Lemma visit_cases (sys : system) (path : string) (e : dirent) (s : folder_state) :
  malloc_ok sys (entry_name path e) = true →
  visit sys path e s = Hazard DataRace ∨ ∃ s', visit sys path e s = Returned s'.
Proof.
  intros Hmalloc. unfold visit. rewrite Hmalloc. cbn [negb].
  repeat case_match; eauto.
Qed.

Lemma visit_all_cases (sys : system) (path : string) (l : list dirent) :
  (∀ name, malloc_ok sys name = true) →
  ∀ s, visit_all sys path l s = Hazard DataRace ∨ ∃ s', visit_all sys path l s = Returned s'.
Proof.
  intros Hmalloc. induction l as [|e l IH]; intros s; [by eauto|].
  cbn [visit_all].
  destruct (visit_cases sys path e s (Hmalloc _)) as [-> | [s' ->]]; [by left|apply IH].
Qed.

(** Once a task of the folder exists, one exists for the rest of the loop. *)
Lemma visit_pending (sys : system) (path : string) (e : dirent) (s s' : folder_state) :
  visit sys path e s = Returned s' → fs_tasks s ≠ [] → fs_tasks s' ≠ [].
Proof.
  unfold visit. intros Hvisit Htasks.
  repeat case_match; simplify_eq; cbn [fs_tasks]; try done; try congruence;
    by destruct (fs_tasks s).
Qed.

Lemma visit_all_race (sys : system) (path : string) (l : list dirent) (f : dirent)
    (sb : stat_buf) :
  (∀ name, malloc_ok sys name = true) →
  f ∈ l → d_is_dir f = false → lstat sys (entry_name path f) = Some sb →
  ∀ s, fs_tasks s ≠ [] → visit_all sys path l s = Hazard DataRace.
Proof.
  intros Hmalloc Hf Hdir Hsb. induction l as [|e l IH]; intros s Htasks.
  - by apply elem_of_nil in Hf.
  - cbn [visit_all]. apply elem_of_cons in Hf as [<- | Hf].
    + unfold visit. rewrite Hmalloc, Hdir, Hsb. cbn [negb].
      by destruct (fs_tasks s).
    + destruct (visit_cases sys path e s (Hmalloc _)) as [-> | [s' Hs']]; [done|].
      rewrite Hs'. apply IH; [done|]. by eapply visit_pending.
Qed.

Lemma visit_all_failed_malloc (sys : system) (path : string) (l : list dirent)
    (e : dirent) :
  e ∈ l → malloc_ok sys (entry_name path e) = false →
  ∀ s, ∃ h, visit_all sys path l s = Hazard h.
Proof.
  intros He Hmalloc. induction l as [|e' l IH]; intros s.
  - by apply elem_of_nil in He.
  - cbn [visit_all]. apply elem_of_cons in He as [<- | He].
    + unfold visit. rewrite Hmalloc. by eauto.
    + destruct (visit sys path e' s) as [s'|h|] eqn:Hvisit; [by apply IH|by eauto|].
      by apply visit_no_fuel in Hvisit.
Qed.

(** With memory for every name, every task has its name. *)
Lemma visit_all_names (sys : system) (path : string) (l : list dirent) :
  (∀ name, malloc_ok sys name = true) →
  (∀ name, strdup_ok sys name = true) →
  ∀ s, Forall is_Some (fs_tasks s) →
    visit_all sys path l s ≠ Hazard NullName
    ∧ ∀ s', visit_all sys path l s = Returned s' → Forall is_Some (fs_tasks s').
Proof.
  intros Hmalloc Hstrdup. induction l as [|e l IH]; intros s Hs.
  - split; [done|]. by intros s' [= <-].
  - cbn [visit_all]. destruct (visit sys path e s) as [s1|h|] eqn:Hvisit.
    + apply IH. revert Hvisit. unfold visit. rewrite Hmalloc, Hstrdup. cbn [negb].
      repeat case_match; intros [= <-]; cbn [fs_tasks]; try done.
      apply Forall_app. split; [done|]. by repeat constructor.
    + split; [|done]. intros [= ->]. revert Hvisit. unfold visit.
      rewrite Hmalloc. cbn [negb]. repeat case_match; done.
    + done.
Qed.

Lemma run_tasks_names (walk : string → result (Z * list event))
    (tasks : list (option string)) :
  (∀ name, walk name ≠ Hazard NullName) →
  Forall is_Some tasks →
  ∀ size log, run_tasks walk tasks size log ≠ Hazard NullName.
Proof.
  intros Hwalk. induction 1 as [|[name|] tasks Hname _ IH]; intros size log; [done| |].
  - cbn [run_tasks]. destruct (walk name) as [[r l]|h|] eqn:Hn; [apply IH| |done].
    intros [= ->]. by apply (Hwalk name).
  - by destruct Hname.
Qed.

*****

Which lines run from the one holding "visit_all sys path l s ≠ Hazard NullName" through the one holding "Forall is_Some tasks →" in the records above? Repeat them exactly, both included, and nothing more.

Answer to this problem
    visit_all sys path l s ≠ Hazard NullName
    ∧ ∀ s', visit_all sys path l s = Returned s' → Forall is_Some (fs_tasks s').
Proof.
  intros Hmalloc Hstrdup. induction l as [|e l IH]; intros s Hs.
  - split; [done|]. by intros s' [= <-].
  - cbn [visit_all]. destruct (visit sys path e s) as [s1|h|] eqn:Hvisit.
    + apply IH. revert Hvisit. unfold visit. rewrite Hmalloc, Hstrdup. cbn [negb].
      repeat case_match; intros [= <-]; cbn [fs_tasks]; try done.
      apply Forall_app. split; [done|]. by repeat constructor.
    + split; [|done]. intros [= ->]. revert Hvisit. unfold visit.
      rewrite Hmalloc. cbn [negb]. repeat case_match; done.
    + done.
Qed.

Lemma run_tasks_names (walk : string → result (Z * list event))
    (tasks : list (option string)) :
  (∀ name, walk name ≠ Hazard NullName) →
  Forall is_Some tasks →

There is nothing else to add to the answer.